(What needs to be done) The answer must consist of each line below that contains the string "PsRpcImpl".

....

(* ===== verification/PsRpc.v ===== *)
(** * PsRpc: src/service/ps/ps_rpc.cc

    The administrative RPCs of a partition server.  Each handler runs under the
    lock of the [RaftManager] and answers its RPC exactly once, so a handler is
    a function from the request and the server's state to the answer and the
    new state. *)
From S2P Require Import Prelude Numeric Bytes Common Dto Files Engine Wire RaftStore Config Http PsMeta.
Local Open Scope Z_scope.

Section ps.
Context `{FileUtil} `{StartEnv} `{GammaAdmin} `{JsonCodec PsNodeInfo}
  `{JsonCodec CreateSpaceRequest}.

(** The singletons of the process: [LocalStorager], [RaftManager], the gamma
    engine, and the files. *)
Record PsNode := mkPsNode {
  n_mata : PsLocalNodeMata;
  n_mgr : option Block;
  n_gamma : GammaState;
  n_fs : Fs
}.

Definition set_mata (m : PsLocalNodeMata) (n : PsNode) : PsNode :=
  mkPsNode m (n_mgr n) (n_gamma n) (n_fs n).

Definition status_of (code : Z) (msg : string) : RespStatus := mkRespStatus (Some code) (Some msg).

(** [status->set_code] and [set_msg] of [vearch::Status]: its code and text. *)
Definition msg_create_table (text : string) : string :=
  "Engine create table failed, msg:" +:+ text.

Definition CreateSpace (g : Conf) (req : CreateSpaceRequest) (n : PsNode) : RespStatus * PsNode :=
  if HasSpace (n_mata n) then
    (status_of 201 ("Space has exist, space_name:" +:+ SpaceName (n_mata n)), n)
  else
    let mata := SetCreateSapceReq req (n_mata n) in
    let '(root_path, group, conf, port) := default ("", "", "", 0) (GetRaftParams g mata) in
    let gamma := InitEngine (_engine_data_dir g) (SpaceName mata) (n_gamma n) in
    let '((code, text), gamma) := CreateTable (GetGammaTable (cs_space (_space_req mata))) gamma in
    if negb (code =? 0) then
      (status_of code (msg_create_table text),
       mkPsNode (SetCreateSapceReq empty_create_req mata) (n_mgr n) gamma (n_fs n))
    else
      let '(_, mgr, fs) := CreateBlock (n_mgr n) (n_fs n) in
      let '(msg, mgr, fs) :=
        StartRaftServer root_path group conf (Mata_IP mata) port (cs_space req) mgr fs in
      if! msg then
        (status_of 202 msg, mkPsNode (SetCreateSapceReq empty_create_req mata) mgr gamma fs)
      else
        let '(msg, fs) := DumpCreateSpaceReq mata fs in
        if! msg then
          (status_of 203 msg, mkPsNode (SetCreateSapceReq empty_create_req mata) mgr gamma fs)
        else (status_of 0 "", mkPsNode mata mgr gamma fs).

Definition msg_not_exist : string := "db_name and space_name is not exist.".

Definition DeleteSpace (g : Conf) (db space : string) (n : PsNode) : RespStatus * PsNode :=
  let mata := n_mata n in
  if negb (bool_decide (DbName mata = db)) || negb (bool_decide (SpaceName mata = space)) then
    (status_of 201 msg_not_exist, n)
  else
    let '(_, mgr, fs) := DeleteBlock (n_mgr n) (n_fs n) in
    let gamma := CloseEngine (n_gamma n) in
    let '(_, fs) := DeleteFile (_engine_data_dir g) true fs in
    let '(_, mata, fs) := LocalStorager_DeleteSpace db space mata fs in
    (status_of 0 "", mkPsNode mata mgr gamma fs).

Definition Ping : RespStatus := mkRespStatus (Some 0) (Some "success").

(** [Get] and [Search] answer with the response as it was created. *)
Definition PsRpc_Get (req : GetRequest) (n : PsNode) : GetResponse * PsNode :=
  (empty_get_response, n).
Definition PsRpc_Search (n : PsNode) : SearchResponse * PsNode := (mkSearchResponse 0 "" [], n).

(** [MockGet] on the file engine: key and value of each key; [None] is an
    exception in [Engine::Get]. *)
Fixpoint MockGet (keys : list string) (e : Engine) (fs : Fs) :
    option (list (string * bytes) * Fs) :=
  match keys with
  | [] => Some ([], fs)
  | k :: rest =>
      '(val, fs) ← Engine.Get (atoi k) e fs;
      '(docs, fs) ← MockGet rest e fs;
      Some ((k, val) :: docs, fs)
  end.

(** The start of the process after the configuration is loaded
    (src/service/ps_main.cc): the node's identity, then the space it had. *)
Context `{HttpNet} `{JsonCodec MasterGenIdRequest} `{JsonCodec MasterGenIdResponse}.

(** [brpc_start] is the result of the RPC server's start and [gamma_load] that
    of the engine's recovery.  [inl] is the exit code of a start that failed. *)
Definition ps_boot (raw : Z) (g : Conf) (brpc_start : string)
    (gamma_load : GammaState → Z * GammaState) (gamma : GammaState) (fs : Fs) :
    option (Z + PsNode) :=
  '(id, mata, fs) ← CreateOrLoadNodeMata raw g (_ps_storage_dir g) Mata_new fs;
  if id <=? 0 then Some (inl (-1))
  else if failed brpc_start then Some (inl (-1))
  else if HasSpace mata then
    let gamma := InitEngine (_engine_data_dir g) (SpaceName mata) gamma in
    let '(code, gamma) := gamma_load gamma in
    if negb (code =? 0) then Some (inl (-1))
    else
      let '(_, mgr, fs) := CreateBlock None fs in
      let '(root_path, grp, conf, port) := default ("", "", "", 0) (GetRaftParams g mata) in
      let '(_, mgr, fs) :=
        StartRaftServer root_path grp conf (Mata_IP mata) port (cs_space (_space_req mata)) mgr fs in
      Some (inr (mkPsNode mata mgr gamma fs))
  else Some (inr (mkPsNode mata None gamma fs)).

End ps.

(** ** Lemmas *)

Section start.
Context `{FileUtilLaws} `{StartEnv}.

....

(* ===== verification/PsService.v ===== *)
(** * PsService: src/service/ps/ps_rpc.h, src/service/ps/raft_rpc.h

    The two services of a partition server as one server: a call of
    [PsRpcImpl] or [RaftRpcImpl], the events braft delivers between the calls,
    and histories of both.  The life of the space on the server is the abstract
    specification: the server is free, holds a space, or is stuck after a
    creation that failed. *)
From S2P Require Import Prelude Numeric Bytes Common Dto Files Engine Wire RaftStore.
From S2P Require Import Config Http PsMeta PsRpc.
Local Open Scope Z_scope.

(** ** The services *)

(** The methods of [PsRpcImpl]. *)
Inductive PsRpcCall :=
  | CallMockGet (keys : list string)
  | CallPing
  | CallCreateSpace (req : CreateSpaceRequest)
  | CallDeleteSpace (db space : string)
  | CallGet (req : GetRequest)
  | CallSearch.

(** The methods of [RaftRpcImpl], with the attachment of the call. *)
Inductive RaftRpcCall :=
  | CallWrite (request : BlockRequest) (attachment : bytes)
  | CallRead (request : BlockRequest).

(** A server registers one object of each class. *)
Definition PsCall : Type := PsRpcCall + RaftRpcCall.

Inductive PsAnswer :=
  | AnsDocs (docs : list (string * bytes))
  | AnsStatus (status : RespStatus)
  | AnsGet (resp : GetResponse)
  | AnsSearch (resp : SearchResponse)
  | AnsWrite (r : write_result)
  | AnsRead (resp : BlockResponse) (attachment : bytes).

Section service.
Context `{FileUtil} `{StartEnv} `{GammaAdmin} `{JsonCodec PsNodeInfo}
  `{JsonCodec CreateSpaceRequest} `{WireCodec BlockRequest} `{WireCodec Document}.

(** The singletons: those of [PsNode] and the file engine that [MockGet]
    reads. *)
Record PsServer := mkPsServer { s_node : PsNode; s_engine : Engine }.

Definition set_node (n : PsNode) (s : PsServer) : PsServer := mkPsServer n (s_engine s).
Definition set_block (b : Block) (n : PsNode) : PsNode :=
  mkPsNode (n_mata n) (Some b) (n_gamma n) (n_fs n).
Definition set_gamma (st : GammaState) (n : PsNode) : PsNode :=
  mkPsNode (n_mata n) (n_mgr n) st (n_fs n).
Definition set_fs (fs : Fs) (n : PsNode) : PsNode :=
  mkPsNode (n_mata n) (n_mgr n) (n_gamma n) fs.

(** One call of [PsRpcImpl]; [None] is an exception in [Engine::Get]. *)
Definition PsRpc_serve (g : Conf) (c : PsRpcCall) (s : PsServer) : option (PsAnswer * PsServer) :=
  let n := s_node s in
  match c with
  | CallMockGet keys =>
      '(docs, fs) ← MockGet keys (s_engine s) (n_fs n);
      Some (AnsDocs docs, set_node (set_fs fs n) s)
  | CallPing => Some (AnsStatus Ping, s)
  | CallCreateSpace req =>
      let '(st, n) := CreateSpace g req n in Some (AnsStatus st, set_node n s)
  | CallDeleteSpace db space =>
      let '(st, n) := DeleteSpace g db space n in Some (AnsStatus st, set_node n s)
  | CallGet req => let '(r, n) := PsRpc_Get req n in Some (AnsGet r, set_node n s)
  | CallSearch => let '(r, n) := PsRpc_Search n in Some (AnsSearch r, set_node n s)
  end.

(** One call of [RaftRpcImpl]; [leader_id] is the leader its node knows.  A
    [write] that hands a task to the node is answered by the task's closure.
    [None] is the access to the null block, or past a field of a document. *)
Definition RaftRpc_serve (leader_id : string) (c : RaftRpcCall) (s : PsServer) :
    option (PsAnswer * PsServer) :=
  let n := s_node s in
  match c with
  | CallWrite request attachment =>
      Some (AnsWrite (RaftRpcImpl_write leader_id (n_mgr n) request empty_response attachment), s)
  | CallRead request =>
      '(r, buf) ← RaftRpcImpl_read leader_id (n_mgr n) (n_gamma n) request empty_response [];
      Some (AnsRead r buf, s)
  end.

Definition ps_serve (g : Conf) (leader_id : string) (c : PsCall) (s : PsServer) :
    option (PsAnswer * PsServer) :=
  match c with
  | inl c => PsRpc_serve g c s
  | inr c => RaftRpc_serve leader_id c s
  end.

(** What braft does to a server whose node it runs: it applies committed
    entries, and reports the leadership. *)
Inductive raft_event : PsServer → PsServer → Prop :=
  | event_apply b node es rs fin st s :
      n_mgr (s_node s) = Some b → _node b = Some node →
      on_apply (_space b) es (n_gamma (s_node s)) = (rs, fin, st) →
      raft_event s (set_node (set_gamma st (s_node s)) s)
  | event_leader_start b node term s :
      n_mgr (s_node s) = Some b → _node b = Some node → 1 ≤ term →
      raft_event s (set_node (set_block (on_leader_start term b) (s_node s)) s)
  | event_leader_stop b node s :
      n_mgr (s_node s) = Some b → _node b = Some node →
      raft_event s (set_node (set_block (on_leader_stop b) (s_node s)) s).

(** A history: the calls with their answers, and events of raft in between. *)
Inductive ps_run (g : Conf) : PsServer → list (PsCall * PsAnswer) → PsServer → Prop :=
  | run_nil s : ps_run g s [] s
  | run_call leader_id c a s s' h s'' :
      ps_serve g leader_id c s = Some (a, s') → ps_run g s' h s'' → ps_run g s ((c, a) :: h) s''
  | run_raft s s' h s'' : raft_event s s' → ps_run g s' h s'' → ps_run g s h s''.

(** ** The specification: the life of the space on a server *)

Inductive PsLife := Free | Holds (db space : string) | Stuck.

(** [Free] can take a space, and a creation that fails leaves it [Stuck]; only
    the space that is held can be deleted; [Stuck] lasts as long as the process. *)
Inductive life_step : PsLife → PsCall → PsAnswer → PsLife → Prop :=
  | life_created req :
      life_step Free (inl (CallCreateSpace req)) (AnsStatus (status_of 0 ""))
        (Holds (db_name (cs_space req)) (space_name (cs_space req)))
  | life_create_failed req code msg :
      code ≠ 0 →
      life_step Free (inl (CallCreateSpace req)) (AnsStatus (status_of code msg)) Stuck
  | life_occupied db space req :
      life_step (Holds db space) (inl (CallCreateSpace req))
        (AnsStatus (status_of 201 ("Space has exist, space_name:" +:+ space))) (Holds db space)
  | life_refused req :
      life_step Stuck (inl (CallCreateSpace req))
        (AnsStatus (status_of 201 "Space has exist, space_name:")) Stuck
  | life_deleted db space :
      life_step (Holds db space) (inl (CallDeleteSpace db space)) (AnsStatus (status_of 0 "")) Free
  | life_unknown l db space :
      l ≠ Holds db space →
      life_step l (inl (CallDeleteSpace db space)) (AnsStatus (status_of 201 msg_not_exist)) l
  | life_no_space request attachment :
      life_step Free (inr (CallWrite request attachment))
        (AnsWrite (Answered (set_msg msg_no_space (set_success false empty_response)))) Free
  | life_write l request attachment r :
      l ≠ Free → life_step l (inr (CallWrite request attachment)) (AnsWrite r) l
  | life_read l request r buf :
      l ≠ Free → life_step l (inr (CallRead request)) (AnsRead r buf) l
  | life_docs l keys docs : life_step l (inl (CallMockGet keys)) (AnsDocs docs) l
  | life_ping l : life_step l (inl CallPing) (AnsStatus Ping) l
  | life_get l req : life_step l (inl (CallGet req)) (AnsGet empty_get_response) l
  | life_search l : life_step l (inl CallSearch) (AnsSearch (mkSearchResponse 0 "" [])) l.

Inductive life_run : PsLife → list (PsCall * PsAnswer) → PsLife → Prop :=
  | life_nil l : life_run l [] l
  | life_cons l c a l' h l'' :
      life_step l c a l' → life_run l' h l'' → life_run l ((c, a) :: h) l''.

....

(Written response)
    [PsRpcImpl] or [RaftRpcImpl], the events braft delivers between the calls,
(** The methods of [PsRpcImpl]. *)
(** One call of [PsRpcImpl]; [None] is an exception in [Engine::Get]. *)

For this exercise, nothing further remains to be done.